* [Dataset excerpts]:
(* ===== verification/McMonitor.v ===== *)
(** * Engine: multicast status

    src/internal/engine/multicast.go: the live values of multicast subscribers (class 310, the
    time left of allowed previews) and multicast subscriber monitors (class 311), read from the
    multicast controllers when the OLT asks for them. *)

From S2P Require Import Prelude Maps MeTypes MeLib Mib MeNames Semantics Table Store.
From S2P Require Import Model Frames Codec Software Netip McPolicy Controllers Engine PmRules Notify.

Definition multicastSubscriberAllowedPreviewMask : Z := 0x0200.
Definition multicastMonitorCurrentBandwidthMask : Z := 0x4000.
Definition multicastMonitorJoinCounterMask : Z := 0x2000.
Definition multicastMonitorExceededCounterMask : Z := 0x1000.
Definition multicastMonitorIPv4TableMask : Z := 0x0800.
Definition multicastMonitorIPv6TableMask : Z := 0x0400.

(** ** The group tables of a monitor *)

(** [putMonitorIPv4] and [putMonitorIPv6]: the octets of an address field. *)
Definition putMonitorIPv4 (address : Addr) : Res MibError (list Z) :=
  if negb (IsValid address) || IsUnspecified address then Ok (repeat 0 4)
  else if negb (Is4 address) then Err (PlainError "non-IPv4 address")
  else Ok (As4 address).

Definition putMonitorIPv6 (address : Addr) : Res MibError (list Z) :=
  if negb (IsValid address) || IsUnspecified address then Ok (repeat 0 16)
  else if Is4 address then Ok (repeat 0 12 ++ As4 address)
  else if negb (Is6 address) then Err (PlainError "invalid address")
  else Ok (As16 address).

Definition multicastMonitorIPv4Row (group : ActiveGroup) : Res MibError (list Z) :=
  source ← putMonitorIPv4 (ag_Source group);
  address ← putMonitorIPv4 (ag_Group group);
  client ← putMonitorIPv4 (ag_Client group);
  Ok (put_be 2 (ag_ANIVLAN group) ++ source ++ address ++ put_be 4 (ag_ImputedBandwidth group) ++ client ++
      put_be 4 (ag_TimeSinceJoin group) ++ repeat 0 2).

Definition multicastMonitorIPv6Row (group : ActiveGroup) : Res MibError (list Z) :=
  source ← putMonitorIPv6 (ag_Source group);
  address ← putMonitorIPv6 (ag_Group group);
  client ← putMonitorIPv6 (ag_Client group);
  Ok (put_be 2 (ag_ANIVLAN group) ++ source ++ address ++ put_be 4 (ag_ImputedBandwidth group) ++ client ++
      put_be 4 (ag_TimeSinceJoin group)).

(** The loop of [multicastMonitorTables] over the sorted groups. *)
Definition monitorTablesStep (acc : list Z * list Z) (group : ActiveGroup) : Res MibError (list Z * list Z) :=
  let '(ipv4, ipv6) := acc in
  _ ← guard_err (negb (IsValid (ag_Group group)) || negb (IsMulticast (ag_Group group)) ||
                 (4095 <? ag_ANIVLAN group)) (PlainError "multicast monitor contains invalid group");
  if Is4 (ag_Group group) then row ← multicastMonitorIPv4Row group; Ok (ipv4 ++ row, ipv6)
  else row ← multicastMonitorIPv6Row group; Ok (ipv4, ipv6 ++ row).

Definition multicastMonitorTables (groups : list ActiveGroup) : Res MibError (TableRows * TableRows) :=
  tables ← foldM_res monitorTablesStep (merge_sort group_le groups) ([], []);
  Ok (mkRows (Z.of_nat (length tables.1) / 24) tables.1, mkRows (Z.of_nat (length tables.2) / 58) tables.2).

Definition mibAllowedPreviewTimers (timers : list McPolicy.AllowedPreviewTimer) : list Table.AllowedPreviewTimer :=
  map (λ timer, mkTimer (tm_RowKey timer) (tm_Duration timer) (tm_TimeLeft timer)) timers.

Section multicast.
Context {MR : MapRange} {W Sink : Type}.
Implicit Types (e : Engine W Sink) (w : W).

(** [refreshAllowedPreviewLocked]. *)
Definition refreshAllowedPreview e w (entityID : Z)
    : Res MibError (option AllowedPreviewSnapshot) * Engine W Sink * W :=
  match c_multicastPreview (controllers e) with
  | None => (Ok None, e, w)
  | Some status =>
      match status w entityID with
      | None => (Err (result ProcessingError), e, w)
      | Some snapshot =>
          if negb (ps_MIBDataSync snapshot =? DataSync (mibOf e)) then (Ok None, e, w)
          else
            match ExpireAllowedPreviewRows (mibOf e) w (MulticastSubscriberConfigInfoClassID, entityID)
                    (mibAllowedPreviewTimers (ps_Timers snapshot)) with
            | (Err _, mib, w) => (Err (result ProcessingError), setMib e mib, w)
            | (Ok changed, mib, w) =>
                let e := setMib e mib in
                (Ok (Some snapshot), if changed : bool then set_tables e ∅ else e, w)
            end
      end
  end.

(** The loop of [PollMulticast] over the subscribers of the snapshot. *)
Fixpoint pollSubscribers e w (subscribers : list Z) : option MibError * Engine W Sink * W :=
  match subscribers with
  | [] => (None, e, w)
  | entityID :: subscribers =>
      match refreshAllowedPreview e w entityID with
      | (Err err, e, w) => (Some err, e, w)
      | (Ok _, e, w) => pollSubscribers e w subscribers
      end
  end.

Definition PollMulticast e w : option MibError * Engine W Sink * W :=
  match c_multicastPreview (controllers e) with
  | None => (None, e, w)
  | Some _ =>
      pollSubscribers e w
        (map EntityID_of
           (filter (λ instance, ClassID_of instance = MulticastSubscriberConfigInfoClassID) (Snapshot (mibOf e))))
  end.

(** [getAllowedPreviewLocked]; an error comes without an instance. *)
Definition getAllowedPreview e w (instance : Instance_) (mask : Z) : Res MibError Instance_ * Engine W Sink * W :=
  match c_multicastPreview (controllers e) with
  | None => (Ok instance, e, w)
  | Some _ =>
      if Z.land mask multicastSubscriberAllowedPreviewMask =? 0 then (Ok instance, e, w)
      else
        match refreshAllowedPreview e w (EntityID_of instance) with
        | (Err err, e, w) => (Err err, e, w)
        | (Ok None, e, w) => (Ok instance, e, w)
        | (Ok (Some snapshot), e, w) =>
            match Get (mibOf e) (i_Key instance) mask with
            | (Err err, _) | (Ok _, Some err) => (Err err, e, w)
            | (Ok instance, None) =>
                (OverlayAllowedPreviewTimers instance (mibAllowedPreviewTimers (ps_Timers snapshot)), e, w)
            end
        end
  end.

(** [getMulticastMonitorLocked]. *)
Definition getMulticastMonitor e w (instance : Instance_) (mask : Z) : Res MibError Instance_ :=
  match c_multicast (controllers e) with
  | None => Err (result ProcessingError)
  | Some subscriberMonitor =>
      match subscriberMonitor w (EntityID_of instance) with
      | None => Err (result ProcessingError)
      | Some monitor =>
          let asked flag := negb (Z.land mask flag =? 0) in
          let set (flag : bool) name value instance :=
            if flag then withAttribute instance name value else instance in
          let instance := set (asked multicastMonitorCurrentBandwidthMask)
            MulticastSubscriberMonitor_CurrentMulticastBandwidth (VU32 (mo_CurrentBandwidth monitor)) instance in
          let instance := set (asked multicastMonitorJoinCounterMask)
            MulticastSubscriberMonitor_JoinMessagesCounter (VU32 (mo_JoinMessages monitor)) instance in
          let instance := set (asked multicastMonitorExceededCounterMask)
            MulticastSubscriberMonitor_BandwidthExceededCounter (VU32 (mo_BandwidthExceeded monitor)) instance in
          if asked (Z.lor multicastMonitorIPv4TableMask multicastMonitorIPv6TableMask) then
            match multicastMonitorTables (mo_Groups monitor) with
            | Err _ => Err (result ProcessingError)
            | Ok (ipv4, ipv6) =>
                let instance := set (asked multicastMonitorIPv4TableMask) McastMon_Ipv4Groups (VTable ipv4) instance in
                Ok (set (asked multicastMonitorIPv6TableMask) McastMon_Ipv6Groups (VTable ipv6) instance)
            end
          else Ok instance
      end
  end.
End multicast.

* [Action item]: Copy all the lines above that hold the string "changed".

* [Your response]:
            | (Ok changed, mib, w) =>
                (Ok (Some snapshot), if changed : bool then set_tables e ∅ else e, w)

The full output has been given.